## THE TASK
Only these lines of the data below are wanted: the one with "exactly once and no other request is", the one with "destruct (Z.eqb_spec z 1)", and any lines between them, each repeated exactly.

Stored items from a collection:

(* ===== verification/RilSpec.v ===== *)
(** * What the dispatcher promises to the RIL library

    Every request whose data fits the arrays of its handler ([within_buffers])
    is answered exactly once, leaves no memory behind and runs into no undefined
    behaviour, for any port that keeps the contract of the AT channel; the requests that do not keep this promise are listed, each with
    the theorem that shows how it fails. *)

From S2P Require Import Prelude CString AtTok AtReader AtChannel RilInfo RilBase RilLogic RilReader RilSim RilUtils RilAuto RilRqst RilData RilTimer Ril.

Open Scope Z_scope.

(** The handlers that answer once. *)
Create HintDb answers.

(** The requests whose handlers break the promise. *)
Definition defective : list Request :=
  [RIL_REQUEST_OPERATOR; RIL_REQUEST_GET_IMSI; RIL_REQUEST_QUERY_AVAILABLE_NETWORKS;
   RIL_REQUEST_BASEBAND_VERSION; RIL_REQUEST_SMS_ACKNOWLEDGE;
   RIL_REQUEST_DATA_CALL_LIST; RIL_REQUEST_SIGNAL_STRENGTH; RIL_REQUEST_WRITE_SMS_TO_SIM;
   RIL_REQUEST_GET_CURRENT_CALLS].

(** Not in ril.h, but assumed by the arrays of two handlers: the log line of an
    SMS ([tmp[128]], see [send_sms_overflow]) and the name servers of a data
    call ([dns[64]], see [RilOverflow.long_property_overflow]). *)
Definition within_buffers {P} `{Platform P} (r : Request) (data : Data) : Prop :=
  match r with
  | RIL_REQUEST_SEND_SMS =>
      match data with DStrings (smsc :: Some pdu :: _) => sms_fits smsc pdu | _ => True end
  | RIL_REQUEST_SETUP_DATA_CALL => dns_within (P := P)
  | _ => True
  end.

(** A known request comes with its data, is not defective, and fits. *)
Definition good_request {P} `{Platform P} (r : option Request) (data : Data) (datalen : Z) : Prop :=
  match r with
  | Some r => (r ∉ defective) ∧ valid_data r data datalen ∧ within_buffers (P := P) r data
  | None => True
  end.

#[export] Hint Resolve requestRadioPower_answered requestQueryNetworkSelectionMode_answered
  requestDial_answered requestHangup_answered requestSIM_IO_answered fire_answered
  cancelUSSD_answered requestEnterSimPin_answered separateConnection_answered dtmf_answered
  deleteSmsOnSim_answered getSimStatusRequest_answered networkSelection_answered
  refuse_answered echo_answered requestSendSMSEVDO_answered requestSendUSSD_answered requestGetIMEI_answered requestRegistrationStateEVDO_answered
  requestGetPreferredNetworkType_answered requestSetPreferredNetworkType_answered
  requestScreenState_answered requestSetupDataCallEVDO_answered
  requestDeactivateDataCallEVDO_answered requestDataCallFailCause_answered : answers.

Section answers.
Context {S P : Type} `{AtPortOk S} `{PlatformOk P} `{RilConsts} `{RilCodes}.
Abbreviation answered := (answered (S := S) (P := P)).

Lemma dispatch_answered t0 r data datalen t :
  good_request (P := P) r data datalen → answered t0 t 1 (dispatch r data datalen t).
Proof.
  destruct r as [r|]; [|intros _; apply refuse_answered]. intros (Hdef & Hv & Hb).
  destruct r; try (exfalso; apply Hdef; unfold defective; in_list);
    cbn [dispatch dispatch_services valid_data within_buffers] in *;
    repeat match goal with
           | Hx : ∃ _, _ |- _ => destruct Hx
           | Hx : sizeof_ptr ≤ _ ∧ _ |- _ => destruct Hx
           end; subst; auto with answers.
Qed.

(** C1: a request whose data is what ril.h says, that is not one of the
    [defective] ones, and that fits the arrays of its handler, is answered
    exactly once and no other request is
    answered; the blocks it allocates are freed, nothing it does is undefined, and
    it returns, unless the modem never answers a command.  Fitting
    ([within_buffers]) restricts two requests, beyond ril.h: an SMS has a PDU
    that is not empty and at most 98 characters with its service centre, and for
    the setup of a data call the properties net.dns1 and net.dns2 have less than
    64 characters; what happens otherwise is [send_sms_overflow] and
    [RilOverflow.long_property_overflow]. *)
Theorem onRequest_answered request data datalen t t0 (w : World S P) :
  good_request (P := P) (decode request) data datalen → wf w →
  match onRequest request data datalen t no_locals w with
  | Ok _ _ w' =>
      wf w' ∧ w_live w' = w_live w ∧
      length (answers t0 (w_out w')) =
        (length (answers t0 (w_out w)) + (if Nat.eqb t t0 then 1 else 0))%nat
  | Goto _ _ => False
  | Undef _ => False
  | Hang => ¬ port_responsive (S := S)
  end.
Proof.
  intros Hg Hw.
  assert (Ha : answered t0 t 1 (onRequest request data datalen t)).
  { intros l L n k. unfold onRequest. apply wps_bind, wps_get_ctx. intros c _.
    destruct (_ && _); [by apply refuse_answered|by apply dispatch_answered]. }
  specialize (Ha no_locals _ _ _ w Hw eq_refl).
  destruct (onRequest _ _ _ _ _ w); [|tauto|done..].
  destruct Ha as (? & ? & ?). auto.
Qed.
End answers.

(** ** The requests that break the promise *)

Section defects.
Context {S P : Type} `{AtPortOk S} `{PlatformOk P} `{RilConsts} `{RilCodes}.
Abbreviation answered := (answered (S := S) (P := P)).

Lemma requestSMSAcknowledge_answered t0 z zs t :
  answered t0 t (if (z =? 0) || (z =? 1) then 2 else 1) (requestSMSAcknowledge (DInts (z :: zs)) t).
Proof.
  apply answered_frame. intros L n k. rewrite data_int_head. do 5 wstep.
  destruct (Z.eqb_spec z 1) as [->|]; [|destruct (Z.eqb_spec z 0) as [->|]]; cbn [orb Z.eqb];
    wauto; wdone.
Qed.

(** The requests that are always answered twice. *)
Definition twice_answered (r : Request) (data : Data) : Prop :=
  r = RIL_REQUEST_DATA_CALL_LIST ∨
  (r = RIL_REQUEST_SMS_ACKNOWLEDGE ∧ ∃ z zs, data = DInts (z :: zs) ∧ (z = 0 ∨ z = 1)).

Lemma twice_answered_dispatch t0 r data datalen t :
  twice_answered r data → answered t0 t 2 (dispatch (Some r) data datalen t).
Proof.
  intros [->|(-> & z & zs & -> & Hz)]; cbn [dispatch dispatch_services]; [apply requestDataCallList_answered|].
  pose proof (requestSMSAcknowledge_answered t0 z zs t) as Ha. by destruct Hz as [-> | ->].
Qed.

(** C38: two requests are answered twice.  With the radio on, a request for the
    list of data calls, and the acknowledgement of an SMS (success or error),
    get a success answer and then, for the same token, a failure answer; they
    still free what they allocate and run into no undefined behaviour. *)
Theorem onRequest_answered_twice r data datalen t (w : World S P) :
  twice_answered r data → sState (w_ctx w) ≠ RADIO_STATE_OFF → wf w →
  match onRequest (req_code r) data datalen t no_locals w with
  | Ok _ _ w' => w_live w' = w_live w ∧
      length (answers t (w_out w')) = (length (answers t (w_out w)) + 2)%nat
  | Goto _ _ | Undef _ => False
  | Hang => ¬ port_responsive (S := S)
  end.
Proof.
  intros Hr Hs Hw. pose proof (twice_answered_dispatch t r data datalen t Hr no_locals) as Ha.
  unfold onRequest, mbind, M_bind, get_ctx. rewrite bool_decide_eq_false_2, decode_code by done.
  cbn [andb]. specialize (Ha _ _ _ w Hw eq_refl). rewrite Nat.eqb_refl in Ha.
  destruct (dispatch _ _ _ _ _ w); [|tauto|done..]. by destruct Ha as (_ & ? & ?).
Qed.

Lemma terminate_pdu_length pdu pdu' z :
  terminate_pdu pdu = Some (pdu', z) → strlen pdu' = strlen pdu ∧ (z = 0 ∨ z = 1).
Proof.
  intros E. assert (Hne : pdu ≠ "") by (intros ->; discriminate E).
  destruct (terminate_pdu_some pdu Hne) as (p & z' & E' & ? & ?). by simplify_eq.
Qed.

(** An SMS whose log line has more than the 128 bytes of its buffer. *)
Definition sms_too_long (smsc : option string) (pdu : string) : Prop :=
  98 < strlen (default "00" smsc) + strlen pdu.

(** C39: a long SMS overruns the debug buffer.  An SMS request whose service
    centre number and PDU have more than 98 characters together - a PDU may
    have 350 - is undefined behaviour, whatever the modem does: the log line
    is printed into [char tmp[128]]. *)
Theorem send_sms_overflow smsc pdu ss datalen t (w : World S P) :
  sms_too_long smsc pdu → sState (w_ctx w) ≠ RADIO_STATE_OFF → wf w →
  match onRequest (req_code RIL_REQUEST_SEND_SMS) (DStrings (smsc :: Some pdu :: ss)) datalen t no_locals w with
  | Undef u => u = OutOfBounds
  | Hang => ¬ port_responsive (S := S)
  | Ok _ _ _ | Goto _ _ => False
  end.
Proof.
  unfold sms_too_long. intros Hlen Hs Hw. unfold onRequest, mbind, M_bind, get_ctx.
  rewrite bool_decide_eq_false_2, decode_code by done. cbn [andb dispatch dispatch_services].
  unfold requestSendSMSEVDO, frame, on_error, mbind at 1, M_bind.
  pose proof (wps_at_command t "at+cmgf=1" (λ _ _ _, True) (λ _ _, False) no_locals (abs t w)
    ltac:(done) w Hw eq_refl) as Hc.
  destruct (at_command "at+cmgf=1" no_locals w) as [err l' w'| l' w'| |]; [|tauto|done..].
  unfold mbind, M_bind, data_str, non_null, mret, M_ret. cbn [lookup list_lookup].
  destruct (terminate_pdu pdu) as [[pdu' z]|] eqn:Et; [|done].
  apply terminate_pdu_length in Et as [Hpdu Hz].
  unfold sprintf. destruct smsc as [smsc|]; cbn [default Datatypes.id] in Hlen;
    (match goal with |- context [strlen ?line <? 128] =>
       destruct (Z.ltb_spec (strlen line) 128) as [Hlt|]; [exfalso|done] end);
    rewrite !strlen_app, Hpdu in Hlt; revert Hlt; destruct Hz as [-> | ->];
    change (strlen "smsc=") with 5; change (strlen " pdu=") with 5; change (strlen " ctrlz=") with 7;
    change (strlen " nulsmsc=") with 9; change (strlen (String LF "")) with 1;
    change (strlen (pretty 0)) with 1; change (strlen (pretty 1)) with 1;
    change (strlen "00") with 2 in *; lia.
Qed.
End defects.

Lemma good_request_code r data datalen :
  bool_decide (r ∈ defective) = false → valid_data r data datalen → within_buffers (P := Sim) r data →
  good_request (P := Sim) (decode (req_code r)) data datalen.
Proof.
  intros Hd%bool_decide_eq_false Hv Hb. by rewrite decode_code.
Qed.

Lemma onRequest_answered_witness :
  let w := sim_world RADIO_STATE_SIM_READY ["RING"; "+CRSM: 144,0,6F07"; "OK"] sim_empty in
  let data := DSimIO 176 28423 0 0 9 None in
  good_request (P := Sim) (decode (req_code RIL_REQUEST_SIM_IO)) data 0 ∧ wf w ∧
  match onRequest (req_code RIL_REQUEST_SIM_IO) data 0 7 no_locals w with
  | Ok _ _ w' =>
      wf w' ∧ w_live w' = w_live w ∧
      length (answers 7 (w_out w')) = (length (answers 7 (w_out w)) + 1)%nat
  | Goto _ _ => False
  | Undef _ => False
  | Hang => ¬ port_responsive (S := ChanPort)
  end.
Proof.
  assert (Hg : good_request (P := Sim) (decode (req_code RIL_REQUEST_SIM_IO)) (DSimIO 176 28423 0 0 9 None) 0).
  { apply good_request_code; [reflexivity| |exact I]. by do 6 eexists. }
  assert (Hw : wf (sim_world RADIO_STATE_SIM_READY ["RING"; "+CRSM: 144,0,6F07"; "OK"] sim_empty))
    by (apply sim_world_wf; repeat constructor).
  split; [exact Hg|]. split; [exact Hw|].
  exact (onRequest_answered (req_code RIL_REQUEST_SIM_IO) _ 0 7 7 _ Hg Hw).
Defined.

Lemma onRequest_answered_twice_witness :
  let w := sim_world RADIO_STATE_SIM_READY ["OK"] sim_empty in
  match onRequest (req_code RIL_REQUEST_SMS_ACKNOWLEDGE) (DInts [1; 0]) 8 5 no_locals w with
  | Ok _ _ w' => w_live w' = w_live w ∧
      length (answers 5 (w_out w')) = (length (answers 5 (w_out w)) + 2)%nat
  | Goto _ _ | Undef _ => False
  | Hang => ¬ port_responsive (S := ChanPort)
  end.
Proof.
  apply (onRequest_answered_twice RIL_REQUEST_SMS_ACKNOWLEDGE (DInts [1; 0]) 8 5
    (sim_world RADIO_STATE_SIM_READY ["OK"] sim_empty)).
  - right. split; [reflexivity|]. exists 1, [0]. by auto.
  - discriminate.
  - apply sim_world_wf. repeat constructor.
Defined.

(** A PDU of 120 hexadecimal digits. *)
Definition long_pdu : string := string_of_list_ascii (replicate 120 "7"%char).

Lemma send_sms_overflow_witness :
  let w := sim_world RADIO_STATE_SIM_READY ["OK"] sim_empty in
  match onRequest (req_code RIL_REQUEST_SEND_SMS) (DStrings [None; Some long_pdu]) 8 6 no_locals w with
  | Undef u => u = OutOfBounds
  | Hang => ¬ port_responsive (S := ChanPort)
  | Ok _ _ _ | Goto _ _ => False
  end.
Proof.
  apply (send_sms_overflow None long_pdu [] 8 6 (sim_world RADIO_STATE_SIM_READY ["OK"] sim_empty)).
  - vm_compute. reflexivity.
  - discriminate.
  - apply sim_world_wf. repeat constructor.
Defined.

## EXERCISE OUTPUT
    exactly once and no other request is
    answered; the blocks it allocates are freed, nothing it does is undefined, and
    it returns, unless the modem never answers a command.  Fitting
    ([within_buffers]) restricts two requests, beyond ril.h: an SMS has a PDU
    that is not empty and at most 98 characters with its service centre, and for
    the setup of a data call the properties net.dns1 and net.dns2 have less than
    64 characters; what happens otherwise is [send_sms_overflow] and
    [RilOverflow.long_property_overflow]. *)
Theorem onRequest_answered request data datalen t t0 (w : World S P) :
  good_request (P := P) (decode request) data datalen → wf w →
  match onRequest request data datalen t no_locals w with
  | Ok _ _ w' =>
      wf w' ∧ w_live w' = w_live w ∧
      length (answers t0 (w_out w')) =
        (length (answers t0 (w_out w)) + (if Nat.eqb t t0 then 1 else 0))%nat
  | Goto _ _ => False
  | Undef _ => False
  | Hang => ¬ port_responsive (S := S)
  end.
Proof.
  intros Hg Hw.
  assert (Ha : answered t0 t 1 (onRequest request data datalen t)).
  { intros l L n k. unfold onRequest. apply wps_bind, wps_get_ctx. intros c _.
    destruct (_ && _); [by apply refuse_answered|by apply dispatch_answered]. }
  specialize (Ha no_locals _ _ _ w Hw eq_refl).
  destruct (onRequest _ _ _ _ _ w); [|tauto|done..].
  destruct Ha as (? & ? & ?). auto.
Qed.
End answers.

(** ** The requests that break the promise *)

Section defects.
Context {S P : Type} `{AtPortOk S} `{PlatformOk P} `{RilConsts} `{RilCodes}.
Abbreviation answered := (answered (S := S) (P := P)).

Lemma requestSMSAcknowledge_answered t0 z zs t :
  answered t0 t (if (z =? 0) || (z =? 1) then 2 else 1) (requestSMSAcknowledge (DInts (z :: zs)) t).
Proof.
  apply answered_frame. intros L n k. rewrite data_int_head. do 5 wstep.
  destruct (Z.eqb_spec z 1) as [->|]; [|destruct (Z.eqb_spec z 0) as [->|]]; cbn [orb Z.eqb];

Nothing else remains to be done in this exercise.